Nous connaissons ce portrait sous plusieurs formes. Le Musée de Charleville en
détient un
"positif direct sur verre",
probablement réalisé au début du XXe siècle.
Cette photographie sur verre, nous apprend Jean-Jacques Lefrère dans
Face à Rimbaud [1], appartenait à une nièce de la seconde
épouse de Berrichon lorsqu'elle a été offerte au musée. Le document
(ci-dessous),
tel que le reproduisent divers albums iconographiques, se présente
sous un cadre rectangulaire dont la vitre de protection est fêlée.
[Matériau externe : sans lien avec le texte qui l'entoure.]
(* ===== verification/WebBrowser.v ===== *)
(** The browser of the web UI ([src/src/web/browser.rs]): opening a session on
    a target with the login the user enters, ending it, and what the pages read
    through it.

    The handlers are programs over [WebTargets.Site]; which sessions are kept
    is [Browser]. The session itself is async-opcua's: a [Server] answers what
    is asked through it, and may answer anything, also depending on what was
    asked before. *)

From S2P Require Import Prelude Net Event AuditMap Users Config Pipeline Endpoints Opc Browser Task Steps WebAuth WebUsers Discovery ConfigFile Targets Pki WebTargets.

(** ** What is asked through a session *)
Section Pages.
Context `{Opc}.

(** A reference to a node, with the texts the page shows. *)
Record Reference : Type := mkReference {
  rf_node : NodeId;
  rf_browse_name : string;
  rf_display_name : string;
  rf_node_class : string;
}.

(** [br_more]: the continuation point, unless it is null or empty. *)
Record BrowseResult : Type := mkBrowseResult {
  br_status : StatusCode;
  br_more : option Blob;
  br_references : option (list Reference);
}.

(** [BrowseResultMask], as the browser uses it *)
Inductive Mask : Type := MaskNone | MaskAll.

(** [TimestampsToReturn] *)
Inductive Timestamps : Type := TsSource | TsBoth.

(** A request with its answer; an error is the client library's text. *)
Inductive Exchange : Type :=
| Browsed (nodes : list NodeId) (mask : Mask) (max_references : Z) (a : result string (list BrowseResult))
| BrowsedNext (release : bool) (points : list Blob) (a : result string (list BrowseResult))
| Read (nodes : list (NodeId * Z)) (t : Timestamps) (a : result string (list DataValue)).

Record Server : Type := mkServer {
  sv_browse : list Exchange → list NodeId → Mask → Z → result string (list BrowseResult);
  sv_next : list Exchange → bool → list Blob → result string (list BrowseResult);
  sv_read : list Exchange → list (NodeId * Z) → Timestamps → result string (list DataValue);
}.

(** A conversation: what was exchanged so far goes in, and comes out longer. *)
Definition Talk (A : Type) : Type := list Exchange → A * list Exchange.
#[export] Instance talk_ret : MRet Talk := fun A a h => (a, h).
#[export] Instance talk_bind : MBind Talk := fun A B f p h => let r := p h in f r.1 r.2.

Section Server.
Context (sv : Server).

Definition ask_browse (nodes : list NodeId) (m : Mask) (n : Z) : Talk (result string (list BrowseResult)) := fun h =>
  let a := sv_browse sv h nodes m n in (a, h ++ [Browsed nodes m n a]).
Definition ask_next (release : bool) (points : list Blob) : Talk (result string (list BrowseResult)) := fun h =>
  let a := sv_next sv h release points in (a, h ++ [BrowsedNext release points a]).
Definition ask_read (nodes : list (NodeId * Z)) (t : Timestamps) : Talk (result string (list DataValue)) := fun h =>
  let a := sv_read sv h nodes t in (a, h ++ [Read nodes t a]).

(** *** Browsing *)
Definition MAX_BROWSE_PAGES : nat := 20.

Record BrowseItem : Type := mkBrowseItem {
  bi_node_id : string;
  bi_browse_name : string;
  bi_display_name : string;
  bi_node_class : string;
  has_children : bool;
}.

Definition item_of (r : Reference) : NodeId * BrowseItem :=
  (rf_node r, mkBrowseItem (node_to_str (rf_node r)) (rf_browse_name r) (rf_display_name r) (rf_node_class r) true).
Definition page_items (r : BrowseResult) : list (NodeId * BrowseItem) := item_of <$> default [] (br_references r).

Definition upstream_error {A} (r : result string A) : result ApiError A :=
  match r with Ok a => Ok a | Err e => Err (mkApiError BAD_GATEWAY e) end.

(** The loop of [browse]: at most [n] more pages; the answer to a request is
    its last result. *)
Fixpoint pages (n : nat) (results : list BrowseResult) : Talk (result ApiError (list (NodeId * BrowseItem))) :=
  match n with
  | O => mret (Ok [])
  | S n =>
      match last results with
      | None => mret (Ok [])
      | Some r =>
          if is_bad (br_status r) then mret (Err (mkApiError BAD_GATEWAY (status_str (br_status r))))
          else match br_more r with
          | None => mret (Ok (page_items r))
          | Some point =>
              next ← ask_next false [point];
              match upstream_error next with
              | Err e => mret (Err e)
              | Ok next =>
                  rest ← pages n next;
                  mret (match rest with Ok l => Ok (page_items r ++ l) | Err e => Err e end)
              end
          end
      end
  end.

Definition set_children (b : bool) (i : BrowseItem) : BrowseItem :=
  mkBrowseItem (bi_node_id i) (bi_browse_name i) (bi_display_name i) (bi_node_class i) b.

(** Whether a node keeps its arrow. *)
Definition marked (i : NodeId * BrowseItem) (r : BrowseResult) : NodeId * BrowseItem :=
  if is_good (br_status r)
  then (i.1, set_children (match br_references r with Some (_ :: _) => true | _ => false end) i.2)
  else i.

(** [zip]: nodes the server gave no result for stay as they are. *)
Fixpoint mark_batch (batch : list (NodeId * BrowseItem)) (results : list BrowseResult) : list (NodeId * BrowseItem) :=
  match batch, results with
  | i :: batch, r :: results => marked i r :: mark_batch batch results
  | _, _ => batch
  end.

(** [mark_leaves]: by batches of a hundred, until one fails; every batch takes
    away at least one of the items left, so [n] is their number. *)
Fixpoint mark_leaves (n : nat) (items : list (NodeId * BrowseItem)) : Talk (list (NodeId * BrowseItem)) :=
  match n, items with
  | S n, _ :: _ =>
      let batch := take 100 items in
      answer ← ask_browse batch.*1 MaskNone 1;
      match answer with
      | Err _ => mret items
      | Ok results =>
          let points := omap br_more (take (length batch) results) in
          _ ← (match points with [] => mret (Ok []) | _ => ask_next true points end);
          rest ← mark_leaves n (drop 100 items);
          mret (mark_batch batch results ++ rest)
      end
  | _, _ => mret items
  end.

Definition browse_items (node : NodeId) : Talk (result ApiError (list BrowseItem)) :=
  first ← ask_browse [node] MaskAll 0;
  match upstream_error first with
  | Err e => mret (Err e)
  | Ok first =>
      found ← pages MAX_BROWSE_PAGES first;
      match found with
      | Err e => mret (Err e)
      | Ok items => items ← mark_leaves (length items) items; mret (Ok items.*2)
      end
  end.
End Server.
End Pages.

(** ** Attributes and values

    Names and texts the OPC UA stack has for ids, statuses and times. *)
Class Browsing `{Opc} : Type := {
  objects_folder : NodeId;
  attr_DataType : Z;
  BadAttributeIdInvalid : StatusCode;
  (** the name of a standard data type, where the value is the id of one *)
  data_type_name : Variant → option string;
  (** [{:08X}] of the bits *)
  status_bits : StatusCode → string;
  status_description : StatusCode → string;
  (** RFC 3339, unless the time is null *)
  time_rfc3339 : string → option string;
}.

Section Values.
Context `{Browsing}.

Definition Good : StatusCode := Status 0.

Record AttributeItem : Type := mkAttributeItem {
  ai_attribute : string;
  ai_value : option AuditValue;
  ai_status : option string;
  ai_description : option string;
  ai_source_timestamp : option string;
  ai_server_timestamp : option string;
  ai_note : option string;
}.

(** Rendering a value can panic: [None]. *)
Definition rendered (v : option Variant) : option (option AuditValue) :=
  match v with None => Some None | Some v => Some <$> audit_value v end.

(** An attribute the node does not have is left out. *)
Definition attribute_item (id : Z) (v : DataValue) : option (option AttributeItem) :=
  let status := default Good (dv_status v) in
  if bool_decide (status = BadAttributeIdInvalid) || is_good status && match dv_value v with None => true | Some _ => false end
  then Some None
  else
    value ← rendered (dv_value v);
    let is_value := match attribute_debug id with Some _ => id =? attr_Value | None => false end in
    let time (t : option string) := if is_value then t ≫= time_rfc3339 else None in
    Some (Some (mkAttributeItem (default (pretty id) (attribute_debug id)) value
      (if is_good status then None else Some (status_str status +:+ " (0x" +:+ status_bits status +:+ ")"))
      (if is_good status then None else Some (status_description status))
      (time (dv_source_timestamp v)) (time (dv_server_timestamp v))
      (if id =? attr_DataType then dv_value v ≫= data_type_name else None))).

Fixpoint attribute_items (l : list (Z * DataValue)) : option (list AttributeItem) :=
  match l with
  | [] => Some []
  | (id, v) :: l =>
      i ← attribute_item id v; rest ← attribute_items l;
      Some (match i with Some i => i :: rest | None => rest end)
  end.

Definition attribute_ids : list Z := seqZ 1 27.

(** [None]: a panic. *)
Definition attributes_of (sv : Server) (node : NodeId) : Talk (option (result ApiError (list AttributeItem))) :=
  answer ← ask_read sv (pair node <$> attribute_ids) TsBoth;
  mret (match answer with
        | Err e => Some (Err (mkApiError BAD_GATEWAY e))
        | Ok values => Ok <$> attribute_items (zip attribute_ids values)
        end).

Record ValueItem : Type := mkValueItem {
  vi_node_id : string;
  vi_value : option AuditValue;
  vi_status : string;
  vi_source_timestamp : option string;
}.

Definition value_item (node_id : string) (v : DataValue) : option ValueItem :=
  value ← rendered (dv_value v);
  Some (mkValueItem node_id value (status_str (default Good (dv_status v))) (dv_source_timestamp v)).

Definition node_of (node : string) : result ApiError NodeId :=
  of_option (api_bad_request ("invalid node id '" +:+ node +:+ "'")) (node_from_str node).

Definition values_of (sv : Server) (nodes : list string) : Talk (option (result ApiError (list ValueItem))) :=
  if (500 <? length nodes)%nat then mret (Some (Err (api_bad_request "at most 500 nodes per request")))
  else match collect (node_of <$> nodes) with
  | Err e => mret (Some (Err e))
  | Ok ids =>
      answer ← ask_read sv ((fun n => (n, attr_Value)) <$> ids) TsSource;
      mret (match answer with
            | Err e => Some (Err (mkApiError BAD_GATEWAY e))
            | Ok values => Ok <$> mapM (fun nv : string * DataValue => value_item nv.1 nv.2) (zip nodes values)
            end)
  end.
End Values.

(** ** Sessions *)
Inductive Identity : Type := IdAnonymous | IdUserName (name password : string).

(** What opening a session with the client library comes to. *)
Inductive OpenOutcome `{Opc} : Type :=
(** the client cannot be built *)
| NotBuilt (e : string)
| Opened (id : Z)
(** the connection ended, or did not come about in time; with the status the
    event loop ended with, if any *)
| NotOpened (s : option StatusCode).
Le Musée en détient aussi un tirage papier, probablement réalisé au
XXe
siècle pour servir à l'impression.
Musée-Bibliothèque Arthur Rimbaud
Source :
http://www.artnet.fr/Artists/LotDetailPage.aspx?lot_id=52BF538D78BB358B "D'après la notice du catalogue, rapporte à l'époque J.-J. Lefrère, cette photographie serait la seule épreuve originale existante" de ce portrait de Rimbaud par Carjat[3].
Mais une autre photo-carte de visite
(à droite)
fait son
apparition chez Sotheby’s
le 30 juin 2004. Ce second
document, "rarissime
épreuve inédite en tirage original",
selon le catalogue de la vente,
est décrit comme un "tirage
albuminé d'après négatif verre (92 x 53 mm) sur carton (102 x 63 mm)
avec estampille de l'atelier de Carjat au verso".
Enfin,
un troisième exemplaire de ce portrait-carte a été
découvert en 2014 parmi les archives de Paul Claudel :
Cette pièce a été acquise en 2015 par la BnF.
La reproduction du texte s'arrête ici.